(** * ceph-analysis: the Ceph OSD benchmark analyser

    A shallow embedding of [ceph-analysis.py]: the pandas frame is a list of
    rows, a Series is an association list from index label to value, and a
    Python dict is an insertion-ordered association list.

    Numbers.  The script computes on IEEE doubles.  A finite double is the
    rational it denotes.  In the first development arithmetic on these
    rationals is exact, so rounding error is left out; the one irrational
    result the script can produce, the square root taken by [std], is kept
    as an exact symbolic root, and the not-a-number value pandas uses for an
    undefined statistic is a constructor of its own.  Where the outcome of
    the detector's comparison itself is at stake, the detector is taken
    over an arithmetic, and the arithmetic of doubles (every operation
    rounded to the nearest double, ties to even, with infinities and NaN)
    is put in for the exact one. *)

From Stdlib Require Import List String Ascii ZArith QArith Qround Lia Bool.
From Stdlib Require Import DecimalString Permutation Sorted Lqa Qabs.
Import ListNotations.

Open Scope string_scope.
Open Scope list_scope.
Open Scope Z_scope.
Open Scope Q_scope.

(** ** Floating-point values *)

Inductive float : Type :=
| Fin (q : Q)     (* a finite value *)
| Root (q : Q)    (* the square root of the non-negative rational [q] *)
| NaN.            (* numpy.nan *)

Definition Qltb (x y : Q) : bool := negb (Qle_bool y x).

(** [x >= k] for a positive rational [k]; every comparison with NaN is
    false. *)
Definition float_geb (x : float) (k : Q) : bool :=
  match x with
  | Fin q => Qle_bool k q
  | Root q => Qle_bool (k * k) q
  | NaN => false
  end.

(** [x / k] for a positive rational [k]. *)
Definition float_div (x : float) (k : Q) : float :=
  match x with
  | Fin q => Fin (q / k)
  | Root q => Root (q / (k * k))
  | NaN => NaN
  end.
Lemma X17_scroll_moves_only_on_reorder_witness :
  let before := {| PreserveScroll.blockTop := λ _, Some 20.5%float;
                   PreserveScroll.hasScrollContainer := true;
                   PreserveScroll.scrollTop := 100%float |} in
  let after := {| PreserveScroll.blockTop := λ _, Some 50.25%float;
                  PreserveScroll.hasScrollContainer := true;
                  PreserveScroll.scrollTop := 100%float |} in
  let i0 := {| PreserveScroll.props :=
                 {| PreserveScroll.blockOrder := VRef 1;
                    PreserveScroll.selectionStart := Some "b" |};
               PreserveScroll.previousOffset := None |} in
  let nextProps := {| PreserveScroll.blockOrder := VRef 2;
                      PreserveScroll.selectionStart := Some "b" |} in
  ∃ previous top : float,
    PreserveScroll.blockTop before (Some "b") = Some previous
    ∧ PreserveScroll.truthy_offset (Some previous) = true
    ∧ PreserveScroll.blockTop after (Some "b") = Some top
    ∧ PreserveScroll.previousOffset
        (PreserveScroll.update before after nextProps i0).2 = None.
Proof.
  intros before after i0 nextProps.
  destruct (X17_scroll_moves_only_on_reorder [] i0 before after nextProps
              eq_refl) as (_ & _ & _ & previous & top & H1 & H2 & H3 & H4).
  - discriminate.
  - exists previous, top. repeat split; assumption.
Defined.

(** X18.  What the component is for.  At an update that gives another
    block order and a selection start whose block was in the document
    before, at a top offset that is a number other than 0, and is in the
    document after, with a scroll container: the component assigns to the
    scroll position the sum [scrollTop + top - previousOffset] of the
    position before, the block's top offset after and its top offset
    before, computed from left to right in doubles as the code computes it,
    touches nothing else in the document, and deletes the offset recorded.
    This holds whatever the instance has been through before. *)
Theorem X18_reorder_restores_the_offset
    (us : list (PreserveScroll.Dom * PreserveScroll.Dom * PreserveScroll.Props))
    (i0 : PreserveScroll.Instance) (before after : PreserveScroll.Dom)
    (nextProps : PreserveScroll.Props) (previous top : float) :
  let i := scroll_life us i0 in
  let sel := PreserveScroll.selectionStart nextProps in
  strict_neq (PreserveScroll.blockOrder nextProps)
    (PreserveScroll.blockOrder (PreserveScroll.props i)) = true →
  truthy_opt sel = true →
  PreserveScroll.blockTop before sel = Some previous →
  PreserveScroll.truthy_offset (Some previous) = true →
  PreserveScroll.blockTop after sel = Some top →
  PreserveScroll.hasScrollContainer after = true →
  let r := PreserveScroll.update before after nextProps i in
  PreserveScroll.scrollTop r.1
    = PrimFloat.sub (PrimFloat.add (PreserveScroll.scrollTop before) top)
        previous
  ∧ PreserveScroll.blockTop r.1 = PreserveScroll.blockTop after
  ∧ PreserveScroll.hasScrollContainer r.1 = true
  ∧ r.2 = {| PreserveScroll.props := nextProps;
             PreserveScroll.previousOffset := None |}.
Proof.
  intros i sel Horder Hsel Hprev Hnz Htop Hsc r. subst r.
  rewrite (update_restores_nonzero_offset before after nextProps i previous
             top) by done.
  cbn [fst snd PreserveScroll.scrollTop PreserveScroll.set_scrollTop
       PreserveScroll.blockTop PreserveScroll.hasScrollContainer].
  by repeat split.
Qed.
##########
*Task brief*.
Only lines with the word "arithmetic" should be collected from the material.

*Written reply*.
    rational it denotes.  In the first development arithmetic on these
    over an arithmetic, and the arithmetic of doubles (every operation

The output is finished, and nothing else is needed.